Del Don was flying his personal plane, a twin engine Beechcraft Baron 55, from Del Mar Farms in Patterson to Columbia Airport and never arrived. Del Don’s plane was found several days later after an extensive search. His cause of death, according to the Calaveras County Coroner, was due to injuries sustained in the airplane crash as reported here.
Below is the NTSB’s preliminary report:
On June 9, 2017, at an unknown time, a Beech 95-C55, N3717Q, impact heavily forested terrain near Mountain Ranch, California. The pilot/owner operated the airplane as a 14 Code of Federal Regulations Part 91 personal flight. The pilot was fatally injured, and the airplane was destroyed. Visual meteorological conditions prevailed in the area of the accident site and no flight plan was filed. The flight departed Del Mar Farms Airport (CN99), Patterson, California, at 1355 and was destined for Columbia Airport (O22), Columbia, California.

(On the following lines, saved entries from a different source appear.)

Lemma pass_live l n :
  both_wired -> node_ok n -> both_healthy n -> NoDup (wl_name <$> l) ->
  (forall w, w ∈ l -> valid_row (wl_name w) w) ->
  let n' := (for_each l (reconcileOne cfg) n).2 in
  both_healthy n' /\
  (forall w, w ∈ l ->
    running (n_ctr n') !! wl_name w =
      (if decide (wl_kind w = WORKLOAD_KIND_CONTAINER) then wish (running (n_ctr n) !! wl_name w) w
       else running (n_ctr n) !! wl_name w) /\
    running (n_vm n') !! wl_name w =
      (if decide (wl_kind w = WORKLOAD_KIND_MICRO_VM) then wish (running (n_vm n) !! wl_name w) w
       else running (n_vm n) !! wl_name w)).
Proof.
  intros Hcfg. revert n. induction l as [|w l IH]; intros n Hn Hh Hnd Hval; [split; [done|set_solver]|].
  cbv zeta. rewrite for_each_cons. apply NoDup_cons in Hnd as [Hw Hnd].
  destruct (reconcileOne_live w n Hcfg Hn Hh (Hval w ltac:(set_solver))) as (Hh1 & Hc1 & Hv1).
  pose proof (reconcileOne_frame w n Hn) as (Hn1 & _ & _ & C1 & V1).
  destruct (IH _ Hn1 Hh1 Hnd ltac:(set_solver)) as [Hh2 H2]. split; [done|].
  intros x Hx. apply elem_of_cons in Hx as [->|Hx].
  - destruct (pass_frame l _ Hn1) as (_ & _ & Hf). destruct (Hf _ Hw) as (_ & -> & ->).
    split; case_decide as Hk; auto; [apply C1|apply V1]; right; by apply bool_decide_eq_false_2.
  - destruct (H2 x Hx) as [-> ->].
    assert (wl_name x <> wl_name w) by (intros E; apply Hw; rewrite <- E; set_solver).
    by rewrite C1, V1 by auto.
Qed.

Lemma Tick_live n l :
  both_wired -> node_ok n -> both_healthy n -> (in_store wst_List n).1 = Ok l ->
  let n' := (Tick cfg n).2 in
  both_healthy n' /\
  (forall k, running (n_ctr n') !! k = goal WORKLOAD_KIND_CONTAINER (rows n) (running (n_ctr n)) k) /\
  (forall k, running (n_vm n') !! k = goal WORKLOAD_KIND_MICRO_VM (rows n) (running (n_vm n)) k).
Proof.
  intros Hcfg Hn Hh Hls.
  destruct (Tick_unfold n Hn) as (n1 & Ec & Ev & Er & Hn1 & [(e & He & _)|(l' & _ & Hl & HT)]); [congruence|].
  cbv zeta. rewrite HT, <- Ec, <- Ev, <- Er. clear HT.
  destruct (listing_rows n l' Hn Hl) as [Hnd Hin].
  assert (both_healthy n1) as Hh1 by (unfold both_healthy; by rewrite Ec, Ev).
  destruct (pass_live l' n1 Hcfg Hn1 Hh1 Hnd) as [Hh' Hlive].
  { intros w Hw. apply (proj2 Hn), Hin, Hw. }
  destruct (pass_frame l' n1 Hn1) as (_ & _ & Hf). split; [done|].
  assert (forall k, match rows n1 !! k with
    | Some w => w ∈ l' /\ wl_name w = k | None => k ∉ wl_name <$> l' end) as Hcase.
  { intros k. rewrite Er. destruct (rows n !! k) as [w|] eqn:Ek.
    - destruct (proj2 Hn k w Ek) as [Hname _]. split; [|done]. apply Hin. by rewrite Hname.
    - intros (w & -> & Hw)%list_elem_of_fmap. apply Hin in Hw. congruence. }
  split; intros k; unfold goal; specialize (Hcase k); destruct (rows n1 !! k) as [w|].
  all: try (destruct Hcase as [Hw <-]; by apply Hlive). all: by apply Hf.
Qed.

(** C9: Level-triggered convergence.  With both drivers wired and healthy and
    the list call succeeding, one pass brings each runtime to the desired
    state of every row: a RUNNING (or unspecified) row's own spec runs under
    its name, a STOPPED row has nothing running, a DELETING row and a name
    without a row are as they were.  The drivers stay healthy. *)
Theorem Tick_converges n l :
  both_wired -> node_ok n -> both_healthy n -> (in_store wst_List n).1 = Ok l ->
  let n' := (Tick cfg n).2 in
  both_healthy n' /\
  (forall k, running (n_ctr n') !! k = goal WORKLOAD_KIND_CONTAINER (rows n) (running (n_ctr n)) k) /\
  (forall k, running (n_vm n') !! k = goal WORKLOAD_KIND_MICRO_VM (rows n) (running (n_vm n)) k).
Proof. apply Tick_live. Qed.

(** The goal reads no status. *)
Lemma goal_specs kind m m' run k : specs m' = specs m -> goal kind m' run k = goal kind m run k.
Proof.
  intros H. unfold goal. assert (specs m' !! k = specs m !! k) as E by (by rewrite H).
  unfold specs in E. rewrite !lookup_fmap in E.
  destruct (m' !! k) as [w'|], (m !! k) as [w|]; try done; simpl in E.
  assert (wl_kind w' = wl_kind w /\ wish (run !! k) w' = wish (run !! k) w) as [-> ->]; [|done].
  destruct w', w; simplify_eq; done.
Qed.

Lemma goal_idem kind m m' run run' k :
  specs m' = specs m -> (forall k, run' !! k = goal kind m run k) -> goal kind m' run' k = run' !! k.
Proof.
  intros Hm Hrun. rewrite (goal_specs _ _ _ _ _ Hm). rewrite (Hrun k). unfold goal at 1.
  rewrite (Hrun k). unfold goal. destruct (m !! k) as [w|]; [|done]. case_decide; [|done].
  unfold wish. by destruct (wl_desired_state w).
Qed.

A family concerned ALNOT (Alert Notification) was issued when the pilot did not arrive at Columbia Airport. They estimated the flight to be about 20 minutes.
The airplane was located by the Calaveras County Sheriff’s Department on June 13, 2017. The airplane came to rest inverted on a 65-degree slope, and was fragmented. The debris field extended from the top of the hill down toward a dry creek bed, with vegetation in the immediate vicinity of the empennage [Empennage is the arrangement of stabilizing surfaces at the tail of an aircraft] a brown discoloration consistent with fuel blight. The right engine remained with the main wreckage at the top of the hill. The left engine and fragments of the left wing were downhill, and the outboard two-feet of the left-wing tip were about 10 feet east of the wing and engine.
The airplane was recovered for further examination.
The NTSB’s stresses that the preliminary report information is subject to change, and may contain errors. Any errors in the report will be corrected in the final report which may take one to two years or more to complete.
A public service will be held at the Skytrek Aviation office at the Modesto Airport, 825 Airport Way on June 24th from 4 to 8pm.